E’ la forza della musica, che non si ferma. E’ l’energia dei concerti, che non si arresta.

E’ la caparbietà di Daniele Silvestri che ha deciso di tornare sul palco con “La Cosa Giusta Tour”.
Nel rispetto delle norme di sicurezza anti Covid, insieme alla OTR, la sua agenzia, ha deciso che sarebbe stato importante, oltre che doveroso, dare un segnale di ripresa. Per gli artisti, ma non solo. Per gli organizzatori, i tecnici, i fonici e per tutti coloro che vivono di musica e per la musica.

Partita da Verona lo scorso 18 luglio, la tournée andrà avanti fino a settembre inoltrato, con ben tre tappe, l’1, il 2 e il 3 agosto, alla Cavea dell’Auditorium di Roma. Un live senza scaletta, solo un canovaccio che apre la strada a un’improvvisazione che rende unica ogni serata.
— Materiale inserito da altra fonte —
(* ===== verification/DateClock.v ===== *)
(** DateClock: durations of seconds and days and the time of day of include/date/date.h: truncation
    and rounding, [decimal_format_seconds] and [hh_mm_ss] for durations of whole seconds.

    The durations of the standard library ([seconds], [minutes], [hours]) count in 64 bits; [days] and
    [weeks] count in an [int].  A comparison or a sum of two durations converts both to the finer
    unit. *)

From Stdlib Require Import ZArith Lia.
From stdpp Require Import base list.
From S2P Require Import Prelude DateUnits.

Definition seconds : Type := Z.
Definition minutes : Type := Z.
Definition hours : Type := Z.

(** [duration_cast] to a coarser unit, whose count is an [int]. *)
Definition days_of_seconds (d : seconds) : days := i32 (c_div d 86400).
Definition weeks_of_days (d : days) : weeks := i32 (c_div d 7).

(** ** Truncation and rounding *)

(** [src: include/date/date.h 1191-1203 trunc] *)
Definition trunc_days (d : seconds) : days := days_of_seconds d.

(** [src: include/date/date.h 1235-1250 floor] *)
Definition floor_days (d : seconds) : outcome days :=
  let t := trunc_days d in
  if t * 86400 >? d then int_sub t 1 else Ret t.

(** The same template on [days] to [weeks]. [src: include/date/date.h 1235-1250 floor] *)
Definition floor_weeks (d : days) : outcome weeks :=
  let t := weeks_of_days d in
  if t * 7 >? d then int_sub t 1 else Ret t.

(** To nearest, to even on a tie. [src: include/date/date.h 1266-1288 round] *)
Definition round_days (d : seconds) : outcome days :=
  t0 ← floor_days d;
  t1 ← int_add t0 1;
  t1 ← (if (t1 =? 0) && (t0 <? 0) then int_neg t1 else Ret t1);
  diff0 ← long_sub d (t0 * 86400);
  diff1 ← long_sub (t1 * 86400) d;
  if diff0 =? diff1 then
    half ← int_mul (c_div t0 2) 2;
    r ← int_sub t0 half;
    if r =? 0 then Ret t0 else Ret t1
  else if diff0 <? diff1 then Ret t0
  else Ret t1.

(** [src: include/date/date.h 1290-1301 ceil] *)
Definition ceil_days (d : seconds) : outcome days :=
  let t := trunc_days d in
  if t * 86400 <? d then int_add t 1 else Ret t.

(** [src: include/date/date.h 3798-3809 abs] *)
Definition seconds_abs (d : seconds) : outcome seconds :=
  if d >=? 0 then Ret d else long_neg d.

(** ** decimal_format_seconds<seconds> *)

(** The seconds, and the rest in units of [precision], which is [seconds] too.
    [src: include/date/date.h 3712-3725 decimal_format_seconds] *)
Record dfs : Type := MkDfs { dfs_s : seconds; dfs_sub_s : seconds }.

#[export] Instance dfs_eq_dec : EqDecision dfs.
Proof. solve_decision. Defined.

(** [src: include/date/date.h 3733-3737 decimal_format_seconds::decimal_format_seconds] *)
Definition dfs_ctor (d : seconds) : outcome dfs :=
  sub ← long_sub d d;
  Ret (MkDfs d sub).

(** [src: include/date/date.h 3743-3746 decimal_format_seconds::to_duration] *)
Definition dfs_to_duration (this : dfs) : outcome seconds := long_add (dfs_s this) (dfs_sub_s this).

(** [src: include/date/date.h 3748-3751 decimal_format_seconds::in_conventional_range] *)
Definition dfs_in_conventional_range (this : dfs) : bool :=
  (dfs_sub_s this <? 1) && (dfs_s this <? 60).

(** ** hh_mm_ss<seconds> *)

(** [src: include/date/date.h 3826-3834 hh_mm_ss] *)
Record hh_mm_ss : Type := MkHms { hms_h : hours; hms_m : minutes; hms_s : dfs; hms_neg : bool }.

#[export] Instance hh_mm_ss_eq_dec : EqDecision hh_mm_ss.
Proof. solve_decision. Defined.

(** [src: include/date/date.h 3845-3850 hh_mm_ss::hh_mm_ss] *)
Definition hms_ctor (d : seconds) : outcome hh_mm_ss :=
  a ← seconds_abs d;
  let h := c_div a 3600 in
  h60 ← long_mul h 60;
  m ← long_sub (c_div a 60) h60;
  h3600 ← long_mul h 3600;
  r ← long_sub a h3600;
  m60 ← long_mul m 60;
  r ← long_sub r m60;
  s ← dfs_ctor r;
  Ret (MkHms h m s (d <? 0)).

(** The default value is zero. [src: include/date/date.h 3841-3843 hh_mm_ss::hh_mm_ss] *)
Definition hms_zero : hh_mm_ss := MkHms 0 0 (MkDfs 0 0) false.

(** [src: include/date/date.h 3852-3852 hh_mm_ss::hours] *)
Definition hms_hours (this : hh_mm_ss) : hours := hms_h this.

(** [src: include/date/date.h 3853-3853 hh_mm_ss::minutes] *)
Definition hms_minutes (this : hh_mm_ss) : minutes := hms_m this.

(** [src: include/date/date.h 3854-3854 hh_mm_ss::seconds] *)
Definition hms_seconds (this : hh_mm_ss) : seconds := dfs_s (hms_s this).

(** [src: include/date/date.h 3857-3857 hh_mm_ss::subseconds] *)
Definition hms_subseconds (this : hh_mm_ss) : seconds := dfs_sub_s (hms_s this).

(** [src: include/date/date.h 3858-3858 hh_mm_ss::is_negative] *)
Definition hms_is_negative (this : hh_mm_ss) : bool := hms_neg this.

(** [src: include/date/date.h 3861-3862 hh_mm_ss::to_duration] *)
Definition hms_to_duration (this : hh_mm_ss) : outcome seconds :=
  s ← dfs_to_duration (hms_s this);
  m ← long_mul (hms_m this) 60;
  sm ← long_add s m;
  h ← long_mul (hms_h this) 3600;
  smh ← long_add sm h;
  long_mul smh (1 - 2 * Z.b2z (hms_neg this)).

(** Each member is compared after a conversion to the finer of the two units: hours with a day, minutes
    with an hour.  [src: include/date/date.h 3864-3868 hh_mm_ss::in_conventional_range] *)
Definition hms_in_conventional_range (this : hh_mm_ss) : bool :=
  negb (hms_neg this) && (hms_h this <? 24) && (hms_m this <? 60)
  && dfs_in_conventional_range (hms_s this).

(** ** Twelve and twenty-four hours *)

(** [src: include/date/date.h 3903-3910 is_am] *)
Definition is_am (h : hours) : bool := (0 <=? h) && (h <? 12).

(** [src: include/date/date.h 3912-3919 is_pm] *)
Definition is_pm (h : hours) : bool := (12 <=? h) && (h <? 24).

(** [src: include/date/date.h 3921-3938 make12] *)
Definition make12 (h : hours) : outcome hours :=
  if h <? 12 then (if h =? 0 then Ret 12 else Ret h)
  else if negb (h =? 12) then long_sub h 12 else Ret h.

(** [src: include/date/date.h 3940-3954 make24] *)
Definition make24 (h : hours) (is_pm : bool) : outcome hours :=
  if is_pm then (if negb (h =? 12) then long_add h 12 else Ret h)
  else if h =? 12 then Ret 0 else Ret h.

(** [src: include/date/date.h 3959-3968 make_time] *)
Definition make_time (d : seconds) : outcome hh_mm_ss := hms_ctor d.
Arriva sul palco, da solo, senza la band e ringrazia il pubblico che, come un acrobata, ha dimostrato capacità di adattamento e voglia di ricominciare e ha permesso che questo sogno, impensabile fino a poche settimane fa, prendesse vita. Dai brani storici a quelli più noti, da A Bocca Chiusa, che canta indossando la mascherina, a Salirò, da Il Dado a La Bomba, per ricordare il quarantesimo anniversario della Strage di Bologna, è un susseguirsi di emozioni e suggestioni.

E la scelta, onesta, sincera e leale di non cantare Cohiba, perché sarebbe impensabile suonarla senza la giusta vicinanza. Guarda negli occhi il suo pubblico e promette: tornerò a farla quando potremo stare di nuovo uniti, senza distanziamento sociale.
Strepitose le luci, che hanno accompagnato il ritmo di ogni suo brano, da quelli più rock alle melodie più acustiche.

Straodinaria la standing ovation finale: è sulle note di Testardo che l’intera Cavea si infiamma e, complice una bellissima luna piena, canta e per un attimo dimentica le difficoltà degli ultimi mesi.
“E so’ testardo, e non mi ferma gnente…Vado sempre avanti fino al mio traguardo”. Grazie Daniele, per aver scelto di esserci. Con la tua chitarra, e la tua voce.

Con lui sul palco: Piero Monterisi alla batteria, Gabriele Lazzarotti al basso, Gianluca Misiti alle tastiere e sintetizzatori, Daniele Fiaschi alle chitarre, Marco Santoro al fagotto e tromba, Jose Ramon Caraballo Armas alla tromba e percussioni e Duilio Galioto alle tastiere.